(MATERIAL TO PROCESS Opens)

(* ===== verification/LogStore.v ===== *)
(** * LogStore: the file log store

    Models [FileLogStore] of [crates/rhiza-log/src/lib.rs]: the directory of segment
    files with its recovery anchor and intents, the store that keeps the decoded
    segments in memory, and every operation: opening, appending with the rolling of
    the open segment, reading, truncation of a suffix, compaction of a prefix and
    the installation of an anchor.

    The directory is a map from file names to contents.  File operations succeed.  The
    disk keeps the directories it went through, which are the points at which a crash
    can happen, with every part of a write that a crash may leave; nothing in the code
    reads them.  Locks are held for one operation, and
    syncing changes nothing here. *)

From S2P Require Import Prelude Bytes Text Core ConfigChange ConfigState LogSegment AnchorCodec.
From Stdlib Require Strings.Byte.

(** ** Operations with a state that survives an error *)

Definition st (S A : Type) : Type := S → result Error A * S.
#[export] Instance st_ret {S} : MRet (st S) := λ A a s, (Ok a, s).
#[export] Instance st_bind {S} : MBind (st S) := λ A B f m s,
  match m s with (Ok a, s') => f a s' | (Err e, s') => (Err e, s') end.
Definition get {S} : st S S := λ s, (Ok s, s).
Definition modify {S} (f : S → S) : st S () := λ s, (Ok (), f s).
Definition of_result {S A} (r : result Error A) : st S A := λ s, (r, s).

(** ** The directory *)

Abbreviation files :=
  (@gmap bytes (@list_eq_dec Byte.byte byte_eq_dec) (@list_countable Byte.byte byte_eq_dec byte_countable) bytes).
Record Disk : Type := mkDisk { dk_files : files; dk_past : list files; dk_next_temp : N }.
Abbreviation io := (st Disk).

Definition change (f : files → files) : io () :=
  modify (λ d, mkDisk (f (dk_files d)) (dk_past d ++ [dk_files d]) (dk_next_temp d)).
Definition not_found : Error := Io "No such file or directory".
Definition exists_file (name : bytes) : io bool :=
  d ← get; mret (bool_decide (is_Some (dk_files d !! name))).
Definition read_file (name : bytes) : io bytes :=
  d ← get; of_result (ok_or (dk_files d !! name) not_found).
Definition write_file (name contents : bytes) : io () := change (insert name contents).
(** [write_all] at the end of a file; a crash leaves any part of it. *)
Definition write_all (name data : bytes) : io () :=
  contents ← read_file name;
  modify (λ d, mkDisk (insert name (contents ++ data) (dk_files d))
    (dk_past d ++ ((λ j, insert name (contents ++ take j data) (dk_files d)) <$> seq 0 (length data)))
    (dk_next_temp d)).
Definition remove_file (name : bytes) : io () :=
  _ ← read_file name; change (delete name).
Definition rename_file (from to : bytes) : io () :=
  contents ← read_file from; change (λ f, insert to contents (delete from f)).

(MATERIAL TO PROCESS Closes)

## YOUR OBJECTIVE
Make an exact copy of the listing, including every line.

## THE ANSWER
(* ===== verification/LogStore.v ===== *)
(** * LogStore: the file log store

    Models [FileLogStore] of [crates/rhiza-log/src/lib.rs]: the directory of segment
    files with its recovery anchor and intents, the store that keeps the decoded
    segments in memory, and every operation: opening, appending with the rolling of
    the open segment, reading, truncation of a suffix, compaction of a prefix and
    the installation of an anchor.

    The directory is a map from file names to contents.  File operations succeed.  The
    disk keeps the directories it went through, which are the points at which a crash
    can happen, with every part of a write that a crash may leave; nothing in the code
    reads them.  Locks are held for one operation, and
    syncing changes nothing here. *)

From S2P Require Import Prelude Bytes Text Core ConfigChange ConfigState LogSegment AnchorCodec.
From Stdlib Require Strings.Byte.

(** ** Operations with a state that survives an error *)

Definition st (S A : Type) : Type := S → result Error A * S.
#[export] Instance st_ret {S} : MRet (st S) := λ A a s, (Ok a, s).
#[export] Instance st_bind {S} : MBind (st S) := λ A B f m s,
  match m s with (Ok a, s') => f a s' | (Err e, s') => (Err e, s') end.
Definition get {S} : st S S := λ s, (Ok s, s).
Definition modify {S} (f : S → S) : st S () := λ s, (Ok (), f s).
Definition of_result {S A} (r : result Error A) : st S A := λ s, (r, s).

(** ** The directory *)

Abbreviation files :=
  (@gmap bytes (@list_eq_dec Byte.byte byte_eq_dec) (@list_countable Byte.byte byte_eq_dec byte_countable) bytes).
Record Disk : Type := mkDisk { dk_files : files; dk_past : list files; dk_next_temp : N }.
Abbreviation io := (st Disk).

Definition change (f : files → files) : io () :=
  modify (λ d, mkDisk (f (dk_files d)) (dk_past d ++ [dk_files d]) (dk_next_temp d)).
Definition not_found : Error := Io "No such file or directory".
Definition exists_file (name : bytes) : io bool :=
  d ← get; mret (bool_decide (is_Some (dk_files d !! name))).
Definition read_file (name : bytes) : io bytes :=
  d ← get; of_result (ok_or (dk_files d !! name) not_found).
Definition write_file (name contents : bytes) : io () := change (insert name contents).
(** [write_all] at the end of a file; a crash leaves any part of it. *)
Definition write_all (name data : bytes) : io () :=
  contents ← read_file name;
  modify (λ d, mkDisk (insert name (contents ++ data) (dk_files d))
    (dk_past d ++ ((λ j, insert name (contents ++ take j data) (dk_files d)) <$> seq 0 (length data)))
    (dk_next_temp d)).
Definition remove_file (name : bytes) : io () :=
  _ ← read_file name; change (delete name).
Definition rename_file (from to : bytes) : io () :=
  contents ← read_file from; change (λ f, insert to contents (delete from f)).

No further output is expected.